* [Task instructions]:
Search the listing for the word "right" and copy every line where it turns up.
*** Opening Exercise materials ***
(** [c] runs probes and commands of [P] only, and when it succeeds its last command
    is one of [P] and ended without an error. *)
Definition settles {A} (P : command → Prop) (c : W A) : Prop := ∀ w r w', c w = (r, w') →
  issues (λ c, probes c ∨ P c) w w' ∧ (is_ok r = true → ∃ n c, last (w_calls w') = Some c ∧ P c ∧ oc_err (h_run H n c) = None).

Lemma settles_mono {A} (P Q : command → Prop) (c : W A) : (∀ x, P x → Q x) → settles P c → settles Q c.
Proof using.
  intros HPQ Hc w r w' [Hi Hl]%Hc. split; [eapply issues_mono; [|exact Hi]; intros x [?|?]; [by left|right; by apply HPQ]|].
  intros (n & x & ? & ? & ?)%Hl. exists n, x. auto.
Qed.
Lemma settles_after {A B} P (c : W A) (k : A → W B) : keeps (issues probes) c → (∀ a w w', c w = (Ok a, w') → settles P (k a)) → settles P (andThen c k).
Proof using.
  intros Hc Hk w r w' [(e & E & ->)|(a & w1 & E1 & E2)]%andThen_inv.
  - split; [|done]. apply Hc in E. eapply issues_mono; [|exact E]. by left.
  - destruct (Hk _ _ _ E1 _ _ _ E2) as [Hi Hl]. split; [|done]. etransitivity; [|exact Hi]. apply Hc in E1. eapply issues_mono; [|exact E1]. by left.
Qed.
(** One command, and the report about it. *)
Lemma settles_combined {A} (P : command → Prop) c limit (k : string * option (string + go_error) → W A) : P c →
  (∀ r w, (k r w).2 = w ∧ (is_ok (k r w).1 = true → r.2 = None)) → settles P (andThen (runCombinedOutput H c limit) k).
Proof using.
  intros Hc Hk w r w' [(e & E & _)|(a & w1 & E1 & E2)]%andThen_inv; unfold runCombinedOutput in *; [by apply andThen_inv in E as [(? & ? & _)|(? & ? & _ & ?)]|].
  apply andThen_inv in E1 as [(? & ? & ?)|(o & w2 & E0 & E1)]; [done|]. injection E0 as <- <-. injection E1 as <- <-.
  destruct (Hk (Bytes (Write (NewBuffer limit) (oc_output (h_run H (w_tick w) c))).2,
    match BufferErr (Write (NewBuffer limit) (oc_output (h_run H (w_tick w) c))).2 with Some e => Some (inr e) | None => inl <$> oc_err (h_run H (w_tick w) c) end)
    (mkWorld (w_fs w) (w_db w) (w_cli w) (S (w_tick w)) (w_calls w ++ [c]))) as [Hw Ho]. rewrite E2 in Hw, Ho. cbn in Hw, Ho. subst w'. split.
  - split_and!; [done..|]. exists [c]. split; [done|]. constructor; [by right|done].
  - intros Hr. specialize (Ho Hr). exists (w_tick w), c. split; [apply last_snoc|]. split; [done|].
    destruct (BufferErr _); [done|]. by destruct (oc_err _).
Qed.
Lemma settles_trimmed P c limit : P c → settles P (andThen (runCombinedOutput H c limit) trimmedOutput).
Proof using. intros Hc. apply settles_combined; [done|]. intros [o [[e|e]|]] w; by split. Qed.

Lemma composeAction_settles stack action args : settles (composes stack (action :: args)) (runComposeActionOutput H stack action args).
Proof using.
  unfold runComposeActionOutput. apply settles_after; [by apply composeCommand_issues|]. intros [name opts] w w' (cli & opts' & -> & -> & Hopts)%composeCommand_Ok.
  apply settles_trimmed. exists cli, opts'. split; [done|]. destruct Hopts as [?|(p & [= ->] & ?)]; [by left|by right].
Qed.
Lemma containerAction_settles stack action args : st_containers stack ≠ [] → settles (containerWise stack (action :: args)) (runContainerActionOutput H stack action args).
Proof using.
  intros Hne. unfold runContainerActionOutput. destruct (ct_id <$> st_containers stack) as [|x l] eqn:E; [by apply fmap_nil_inv in E|].
  apply settles_trimmed. unfold containerWise. by rewrite E.
Qed.
Lemma config_settles stack env : (env = None ∨ env = Some (st_env stack)) →
  settles (composes stack ["config"]) (runComposeConfig H (st_root stack) (pathText (st_compose stack)) env "").
Proof using.
  intros Henv. unfold runComposeConfig. assert (str_eqb (pathText (st_compose stack)) "-" = false) as -> by (by apply bool_decide_eq_false).
  apply settles_after; [apply keeps_returns, _|]. intros _ _ _ _. apply settles_after; [by apply composeCommand_issues|].
  intros [name args] w w' (cli & opts & -> & -> & Hopts)%composeCommand_Ok. apply settles_combined; [|by intros [o [[e|e]|]] ?].
  exists cli, opts. split; [done|]. destruct Hopts as [?|(p & -> & ?)]; [by left|right]. by destruct Henv as [?|[= <-]].
Qed.

(** The resolved configuration is valid only when Compose accepted it. *)
Lemma resolveCurrent_settles stack w r w' : resolveCurrent L H stack w = (r, w') →
  issues (λ c, probes c ∨ composes stack ["config"] c) w w' ∧
  ∃ resolved, r = Ok resolved ∧ (rc_valid resolved = true → ∃ n c, last (w_calls w') = Some c ∧ composes stack ["config"] c ∧ oc_err (h_run H n c) = None).
Proof using.
  assert (∀ e, (Ok (resolvedConfigFailure (st_id stack) e), w) = (r, w') → issues (λ c, probes c ∨ composes stack ["config"] c) w w' ∧
    ∃ resolved, r = Ok resolved ∧ (rc_valid resolved = true → ∃ n c, last (w_calls w') = Some c ∧ composes stack ["config"] c ∧ oc_err (h_run H n c) = None)) as Hf.
  { intros e [= <- <-]. split; [done|]. eexists. split; [done|]. unfold resolvedConfigFailure. by destruct (tooLarge e). }
  unfold resolveCurrent. destruct (readDefinitionFile (w_fs w) (st_compose stack)) as [content|]; [|apply Hf].
  destruct (if fileExists _ _ then _ else _) as [text|]; [|apply Hf].
  destruct (runComposeConfig H _ _ _ _ w) as [x w1] eqn:E. apply (config_settles stack) in E as [Hi Hl]; [|case_match; auto].
  destruct x as [c|e]; intros [= <- <-]; (split; [done|]); eexists; (split; [done|]); [intros _; by apply Hl|]. unfold resolvedConfigFailure. by destruct (tooLarge e).
Qed.
Lemma persistent_degradation_reported_witness :
  ∃ w1 w2, pollRuntimeHealthAlerts (at_time (1000 * Second)) demoMonitor demoWorld = (Ok tt, w1) ∧ w_log w1 = w_log demoWorld ∧
    pollRuntimeHealthAlerts (at_time (1030 * Second)) demoMonitor w1 = (Ok tt, w2) ∧
    w_log w2 = w_log demoWorld ++ ((λ d, (d, None)) <$> targets demoStored (healthPayload [demoFailure] (1030 * Second))) ∧
    targets demoStored (healthPayload [demoFailure] (1030 * Second)) ≠ [].
Proof.
  apply (persistent_degradation_reported (at_time (1000 * Second)) (at_time (1030 * Second)) demoMonitor demoMonitor [demoFailure] [demoFailure] demoWorld demoStored);
    [by apply demo_reaches|by apply demo_reaches|exact demo_sees|exact demo_sees|rewrite demo_fingerprint; discriminate..|exact demo_health|exact demo_settings_loaded|reflexivity].
Defined.

Definition demoPolls : list (Env * Monitor) := (λ t, (at_time (t * Second), demoMonitor)) <$> [1000; 1030; 1060; 1930].
Lemma demo_same : Forall (same_degradation (900 * Second) "web|restart_loop|0|1") demoPolls.
Proof. repeat constructor; try done; exists [demoFailure]; (split; [exact demo_sees|exact demo_fingerprint]). Qed.

Example demo_alerts : alertTimes demoPolls demoWorld = [1030 * Second; 1930 * Second].
Proof. vm_compute. reflexivity. Qed.

Lemma health_alerts_spaced_witness : Sorted (λ t u, 900 * Second <= u - t) (alertTimes demoPolls demoWorld).
Proof.
  apply (health_alerts_spaced (900 * Second) "web|restart_loop|0|1" demoPolls demoWorld noHealth demoStored);
    [unfold Second, max_int64; lia|discriminate|exact demo_health|exact demo_settings_loaded|exact demo_same].
Defined.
*** Closing Exercise materials ***
* [Answer to this problem]:
  intros HPQ Hc w r w' [Hi Hl]%Hc. split; [eapply issues_mono; [|exact Hi]; intros x [?|?]; [by left|right; by apply HPQ]|].
  - split_and!; [done..|]. exists [c]. split; [done|]. constructor; [by right|done].
  apply settles_trimmed. exists cli, opts'. split; [done|]. destruct Hopts as [?|(p & [= ->] & ?)]; [by left|by right].
  exists cli, opts. split; [done|]. destruct Hopts as [?|(p & -> & ?)]; [by left|right]. by destruct Henv as [?|[= <-]].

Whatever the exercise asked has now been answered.